Exercise →
Would you copy each line of the data below that has "filter"?

Records for the exercise →
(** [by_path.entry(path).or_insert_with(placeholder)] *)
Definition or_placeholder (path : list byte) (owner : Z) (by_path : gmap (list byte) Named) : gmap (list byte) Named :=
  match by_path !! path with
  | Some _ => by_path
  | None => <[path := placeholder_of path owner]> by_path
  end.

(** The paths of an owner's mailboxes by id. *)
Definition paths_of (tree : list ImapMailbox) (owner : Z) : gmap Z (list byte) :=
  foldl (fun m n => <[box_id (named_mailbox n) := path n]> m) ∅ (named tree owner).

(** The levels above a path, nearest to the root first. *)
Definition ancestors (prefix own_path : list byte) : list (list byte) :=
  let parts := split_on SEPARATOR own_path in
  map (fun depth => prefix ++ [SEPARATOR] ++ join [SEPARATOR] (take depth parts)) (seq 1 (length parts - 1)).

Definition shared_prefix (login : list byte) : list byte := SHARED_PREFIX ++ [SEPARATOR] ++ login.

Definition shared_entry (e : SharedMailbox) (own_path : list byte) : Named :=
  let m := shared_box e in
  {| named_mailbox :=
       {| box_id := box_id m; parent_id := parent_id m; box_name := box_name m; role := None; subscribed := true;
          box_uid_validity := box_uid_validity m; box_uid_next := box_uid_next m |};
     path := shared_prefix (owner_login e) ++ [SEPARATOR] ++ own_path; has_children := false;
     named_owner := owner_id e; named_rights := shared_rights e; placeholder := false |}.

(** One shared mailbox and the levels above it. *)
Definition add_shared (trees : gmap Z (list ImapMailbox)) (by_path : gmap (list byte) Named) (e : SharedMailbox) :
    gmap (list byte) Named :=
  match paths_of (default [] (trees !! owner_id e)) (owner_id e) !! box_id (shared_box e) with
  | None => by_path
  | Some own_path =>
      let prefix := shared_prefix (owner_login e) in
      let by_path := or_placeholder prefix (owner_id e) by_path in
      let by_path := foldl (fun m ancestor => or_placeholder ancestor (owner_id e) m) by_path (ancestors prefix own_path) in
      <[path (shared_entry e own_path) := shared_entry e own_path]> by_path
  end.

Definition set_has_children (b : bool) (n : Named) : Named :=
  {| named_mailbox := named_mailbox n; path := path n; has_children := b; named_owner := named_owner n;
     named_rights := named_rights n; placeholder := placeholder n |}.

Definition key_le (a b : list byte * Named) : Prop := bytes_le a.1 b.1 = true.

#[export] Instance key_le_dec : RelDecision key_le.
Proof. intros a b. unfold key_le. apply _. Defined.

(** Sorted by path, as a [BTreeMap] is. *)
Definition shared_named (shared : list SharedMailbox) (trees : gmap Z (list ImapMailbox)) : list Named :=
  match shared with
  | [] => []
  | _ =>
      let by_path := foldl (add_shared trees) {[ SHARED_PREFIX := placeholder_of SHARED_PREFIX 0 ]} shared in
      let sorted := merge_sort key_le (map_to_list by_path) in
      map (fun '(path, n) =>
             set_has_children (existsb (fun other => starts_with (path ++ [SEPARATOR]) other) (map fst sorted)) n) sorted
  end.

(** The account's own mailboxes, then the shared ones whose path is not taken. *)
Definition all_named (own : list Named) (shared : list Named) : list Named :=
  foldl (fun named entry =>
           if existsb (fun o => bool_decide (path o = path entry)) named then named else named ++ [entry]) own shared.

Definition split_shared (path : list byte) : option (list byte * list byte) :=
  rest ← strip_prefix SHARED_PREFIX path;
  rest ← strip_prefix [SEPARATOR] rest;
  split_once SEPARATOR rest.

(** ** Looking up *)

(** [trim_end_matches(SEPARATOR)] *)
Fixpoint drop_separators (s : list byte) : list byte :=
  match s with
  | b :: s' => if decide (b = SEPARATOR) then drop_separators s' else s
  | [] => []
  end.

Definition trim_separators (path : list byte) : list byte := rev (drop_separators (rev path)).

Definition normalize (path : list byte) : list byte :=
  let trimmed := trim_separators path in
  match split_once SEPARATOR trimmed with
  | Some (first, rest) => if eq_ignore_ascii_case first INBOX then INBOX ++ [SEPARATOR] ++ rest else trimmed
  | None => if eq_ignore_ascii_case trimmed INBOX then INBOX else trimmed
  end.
---
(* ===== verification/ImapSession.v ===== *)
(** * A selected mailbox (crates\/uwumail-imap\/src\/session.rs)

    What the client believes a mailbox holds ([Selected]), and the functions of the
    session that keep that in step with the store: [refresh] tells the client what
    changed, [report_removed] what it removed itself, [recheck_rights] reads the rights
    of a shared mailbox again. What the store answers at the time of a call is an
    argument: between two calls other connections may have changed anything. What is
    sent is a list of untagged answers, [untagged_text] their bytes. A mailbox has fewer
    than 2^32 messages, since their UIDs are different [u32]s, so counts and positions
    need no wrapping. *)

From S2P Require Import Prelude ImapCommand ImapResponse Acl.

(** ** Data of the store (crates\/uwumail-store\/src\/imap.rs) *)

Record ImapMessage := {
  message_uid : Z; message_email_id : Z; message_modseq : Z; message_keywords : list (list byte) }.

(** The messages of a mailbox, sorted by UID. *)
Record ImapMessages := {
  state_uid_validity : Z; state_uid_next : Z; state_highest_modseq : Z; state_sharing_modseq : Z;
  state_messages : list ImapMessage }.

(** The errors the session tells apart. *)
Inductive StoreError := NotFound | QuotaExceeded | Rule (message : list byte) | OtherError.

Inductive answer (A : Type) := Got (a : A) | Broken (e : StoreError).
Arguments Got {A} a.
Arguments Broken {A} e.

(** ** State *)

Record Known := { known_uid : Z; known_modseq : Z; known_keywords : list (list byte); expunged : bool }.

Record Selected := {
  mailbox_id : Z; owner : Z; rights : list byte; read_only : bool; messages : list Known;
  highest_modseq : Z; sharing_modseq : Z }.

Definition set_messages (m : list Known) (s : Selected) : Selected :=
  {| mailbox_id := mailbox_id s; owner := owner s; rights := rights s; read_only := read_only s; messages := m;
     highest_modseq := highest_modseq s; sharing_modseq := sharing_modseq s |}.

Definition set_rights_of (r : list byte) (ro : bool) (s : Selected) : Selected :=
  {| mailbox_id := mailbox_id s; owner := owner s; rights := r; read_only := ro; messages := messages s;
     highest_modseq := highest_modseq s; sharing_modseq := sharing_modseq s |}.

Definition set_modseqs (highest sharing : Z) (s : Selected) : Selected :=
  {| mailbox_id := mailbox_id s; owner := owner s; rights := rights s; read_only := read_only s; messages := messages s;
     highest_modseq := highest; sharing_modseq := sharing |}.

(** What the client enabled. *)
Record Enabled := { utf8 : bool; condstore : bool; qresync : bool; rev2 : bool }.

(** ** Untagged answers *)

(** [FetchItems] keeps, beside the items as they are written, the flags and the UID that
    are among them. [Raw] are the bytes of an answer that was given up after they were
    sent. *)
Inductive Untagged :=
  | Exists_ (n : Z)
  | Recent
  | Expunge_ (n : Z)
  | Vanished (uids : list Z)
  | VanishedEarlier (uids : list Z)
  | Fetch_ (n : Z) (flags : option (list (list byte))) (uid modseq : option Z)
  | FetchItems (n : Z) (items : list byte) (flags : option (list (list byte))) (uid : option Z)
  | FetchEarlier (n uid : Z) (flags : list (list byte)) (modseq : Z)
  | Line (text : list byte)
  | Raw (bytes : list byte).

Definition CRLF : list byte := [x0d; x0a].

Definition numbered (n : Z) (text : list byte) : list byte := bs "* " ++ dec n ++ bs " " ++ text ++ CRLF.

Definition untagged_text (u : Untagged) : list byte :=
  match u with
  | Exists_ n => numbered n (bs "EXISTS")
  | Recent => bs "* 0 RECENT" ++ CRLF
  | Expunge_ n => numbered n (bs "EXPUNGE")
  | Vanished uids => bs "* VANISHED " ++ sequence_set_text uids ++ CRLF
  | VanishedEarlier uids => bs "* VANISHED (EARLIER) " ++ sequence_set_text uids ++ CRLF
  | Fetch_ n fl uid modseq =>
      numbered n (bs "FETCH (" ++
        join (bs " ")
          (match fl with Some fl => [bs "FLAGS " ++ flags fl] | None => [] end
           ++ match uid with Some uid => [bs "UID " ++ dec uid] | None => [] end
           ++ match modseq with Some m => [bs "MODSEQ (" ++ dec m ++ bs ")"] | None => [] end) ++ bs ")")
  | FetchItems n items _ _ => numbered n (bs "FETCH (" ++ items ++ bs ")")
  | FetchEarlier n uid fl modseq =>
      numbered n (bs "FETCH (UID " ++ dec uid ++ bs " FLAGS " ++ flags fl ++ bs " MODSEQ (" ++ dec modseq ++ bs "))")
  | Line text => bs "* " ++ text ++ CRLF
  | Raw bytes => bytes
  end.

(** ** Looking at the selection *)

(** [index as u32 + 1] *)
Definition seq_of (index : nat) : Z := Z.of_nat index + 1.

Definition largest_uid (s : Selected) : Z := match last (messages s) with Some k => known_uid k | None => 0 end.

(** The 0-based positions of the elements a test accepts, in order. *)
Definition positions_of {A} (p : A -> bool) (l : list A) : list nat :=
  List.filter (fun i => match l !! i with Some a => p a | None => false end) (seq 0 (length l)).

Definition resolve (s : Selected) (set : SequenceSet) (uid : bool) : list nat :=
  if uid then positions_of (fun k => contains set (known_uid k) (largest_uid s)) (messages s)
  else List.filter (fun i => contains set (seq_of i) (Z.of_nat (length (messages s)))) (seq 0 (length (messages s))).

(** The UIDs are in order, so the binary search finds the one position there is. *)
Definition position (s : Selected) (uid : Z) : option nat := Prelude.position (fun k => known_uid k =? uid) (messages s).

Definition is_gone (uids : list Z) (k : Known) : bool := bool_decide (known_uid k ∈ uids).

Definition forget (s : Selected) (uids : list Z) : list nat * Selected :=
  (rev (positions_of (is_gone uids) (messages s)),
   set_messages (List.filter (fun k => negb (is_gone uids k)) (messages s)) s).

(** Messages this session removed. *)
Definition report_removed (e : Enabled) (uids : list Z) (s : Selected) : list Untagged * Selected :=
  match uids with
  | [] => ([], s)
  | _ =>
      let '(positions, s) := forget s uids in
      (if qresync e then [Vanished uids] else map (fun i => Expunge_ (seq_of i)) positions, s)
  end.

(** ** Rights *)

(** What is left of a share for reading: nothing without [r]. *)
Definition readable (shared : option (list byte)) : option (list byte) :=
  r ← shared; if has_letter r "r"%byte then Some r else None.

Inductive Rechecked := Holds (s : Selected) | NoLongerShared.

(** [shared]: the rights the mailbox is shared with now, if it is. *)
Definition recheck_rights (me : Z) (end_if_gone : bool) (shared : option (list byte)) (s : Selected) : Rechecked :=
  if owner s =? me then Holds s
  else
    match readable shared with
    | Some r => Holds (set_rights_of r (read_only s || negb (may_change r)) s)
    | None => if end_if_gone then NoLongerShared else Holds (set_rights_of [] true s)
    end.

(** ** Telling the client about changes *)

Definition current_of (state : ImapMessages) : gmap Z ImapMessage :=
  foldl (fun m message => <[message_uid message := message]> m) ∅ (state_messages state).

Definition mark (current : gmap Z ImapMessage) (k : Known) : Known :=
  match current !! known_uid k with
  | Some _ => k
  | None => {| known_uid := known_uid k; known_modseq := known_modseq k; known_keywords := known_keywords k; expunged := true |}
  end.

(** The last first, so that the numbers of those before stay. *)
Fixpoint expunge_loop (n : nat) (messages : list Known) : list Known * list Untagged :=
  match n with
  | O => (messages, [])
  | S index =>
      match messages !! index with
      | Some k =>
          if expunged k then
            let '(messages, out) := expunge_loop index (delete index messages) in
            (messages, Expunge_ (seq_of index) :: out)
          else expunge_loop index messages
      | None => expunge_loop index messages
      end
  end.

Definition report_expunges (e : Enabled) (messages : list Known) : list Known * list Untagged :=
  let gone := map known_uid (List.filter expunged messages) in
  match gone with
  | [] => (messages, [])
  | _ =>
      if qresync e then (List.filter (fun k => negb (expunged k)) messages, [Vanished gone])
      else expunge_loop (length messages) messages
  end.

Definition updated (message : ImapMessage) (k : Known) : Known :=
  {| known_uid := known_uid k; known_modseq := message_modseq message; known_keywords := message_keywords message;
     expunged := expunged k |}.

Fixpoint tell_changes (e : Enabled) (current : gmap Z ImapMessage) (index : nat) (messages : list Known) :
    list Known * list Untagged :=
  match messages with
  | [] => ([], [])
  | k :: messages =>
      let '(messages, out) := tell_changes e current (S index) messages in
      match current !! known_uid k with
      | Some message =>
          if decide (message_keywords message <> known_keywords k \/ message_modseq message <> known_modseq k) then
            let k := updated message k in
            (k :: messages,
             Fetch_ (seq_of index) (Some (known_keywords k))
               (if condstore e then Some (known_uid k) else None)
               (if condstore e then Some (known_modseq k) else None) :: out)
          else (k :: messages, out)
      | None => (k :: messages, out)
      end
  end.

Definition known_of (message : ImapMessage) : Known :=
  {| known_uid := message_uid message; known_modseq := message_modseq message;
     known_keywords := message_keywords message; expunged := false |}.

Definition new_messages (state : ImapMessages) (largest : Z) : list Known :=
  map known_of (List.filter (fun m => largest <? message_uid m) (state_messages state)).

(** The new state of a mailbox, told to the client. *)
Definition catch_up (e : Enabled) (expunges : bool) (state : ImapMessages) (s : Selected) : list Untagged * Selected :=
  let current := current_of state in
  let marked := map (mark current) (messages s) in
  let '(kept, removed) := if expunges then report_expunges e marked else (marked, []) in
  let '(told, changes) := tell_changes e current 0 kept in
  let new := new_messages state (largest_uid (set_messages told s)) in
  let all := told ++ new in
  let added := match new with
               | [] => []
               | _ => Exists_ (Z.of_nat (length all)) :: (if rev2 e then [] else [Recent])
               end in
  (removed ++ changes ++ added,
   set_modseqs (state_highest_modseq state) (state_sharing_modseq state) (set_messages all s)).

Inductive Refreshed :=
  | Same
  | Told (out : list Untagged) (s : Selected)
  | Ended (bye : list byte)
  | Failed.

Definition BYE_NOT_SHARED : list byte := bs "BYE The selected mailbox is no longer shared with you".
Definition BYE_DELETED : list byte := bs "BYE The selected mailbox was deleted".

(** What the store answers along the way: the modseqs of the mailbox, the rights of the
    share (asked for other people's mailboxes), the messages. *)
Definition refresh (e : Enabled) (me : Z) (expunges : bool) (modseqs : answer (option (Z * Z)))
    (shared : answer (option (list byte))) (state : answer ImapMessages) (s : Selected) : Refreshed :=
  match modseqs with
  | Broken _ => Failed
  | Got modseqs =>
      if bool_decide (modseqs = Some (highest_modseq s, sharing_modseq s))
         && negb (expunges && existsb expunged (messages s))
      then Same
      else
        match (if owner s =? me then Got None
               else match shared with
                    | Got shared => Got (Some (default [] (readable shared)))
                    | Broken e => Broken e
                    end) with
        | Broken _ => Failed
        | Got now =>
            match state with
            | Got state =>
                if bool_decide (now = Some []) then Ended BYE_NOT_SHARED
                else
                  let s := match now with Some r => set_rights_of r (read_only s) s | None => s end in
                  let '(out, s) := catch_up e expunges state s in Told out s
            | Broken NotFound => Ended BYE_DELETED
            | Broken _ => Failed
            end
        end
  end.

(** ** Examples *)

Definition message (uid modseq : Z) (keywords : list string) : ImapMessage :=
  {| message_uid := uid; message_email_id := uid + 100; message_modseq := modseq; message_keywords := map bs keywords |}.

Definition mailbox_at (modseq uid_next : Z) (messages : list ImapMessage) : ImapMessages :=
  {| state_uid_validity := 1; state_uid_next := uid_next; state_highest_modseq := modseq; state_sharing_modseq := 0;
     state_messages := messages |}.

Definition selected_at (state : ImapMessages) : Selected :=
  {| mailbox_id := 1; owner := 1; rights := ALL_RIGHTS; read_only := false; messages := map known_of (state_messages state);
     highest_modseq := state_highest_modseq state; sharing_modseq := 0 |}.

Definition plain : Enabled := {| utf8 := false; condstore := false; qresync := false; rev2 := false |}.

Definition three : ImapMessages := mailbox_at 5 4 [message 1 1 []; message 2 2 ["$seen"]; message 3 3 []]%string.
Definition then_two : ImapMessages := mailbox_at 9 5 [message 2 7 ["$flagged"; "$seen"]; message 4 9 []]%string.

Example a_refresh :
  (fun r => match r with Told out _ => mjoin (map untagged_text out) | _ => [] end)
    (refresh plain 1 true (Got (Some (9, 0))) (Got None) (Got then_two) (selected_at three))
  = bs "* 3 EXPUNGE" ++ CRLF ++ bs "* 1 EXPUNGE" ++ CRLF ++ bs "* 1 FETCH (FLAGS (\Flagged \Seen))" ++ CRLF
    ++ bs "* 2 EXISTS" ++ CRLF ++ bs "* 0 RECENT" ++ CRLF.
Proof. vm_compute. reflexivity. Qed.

Result of the exercise →
  List.filter (fun i => match l !! i with Some a => p a | None => false end) (seq 0 (length l)).
  else List.filter (fun i => contains set (seq_of i) (Z.of_nat (length (messages s)))) (seq 0 (length (messages s))).
   set_messages (List.filter (fun k => negb (is_gone uids k)) (messages s)) s).
  let gone := map known_uid (List.filter expunged messages) in
      if qresync e then (List.filter (fun k => negb (expunged k)) messages, [Vanished gone])
  map known_of (List.filter (fun m => largest <? message_uid m) (state_messages state)).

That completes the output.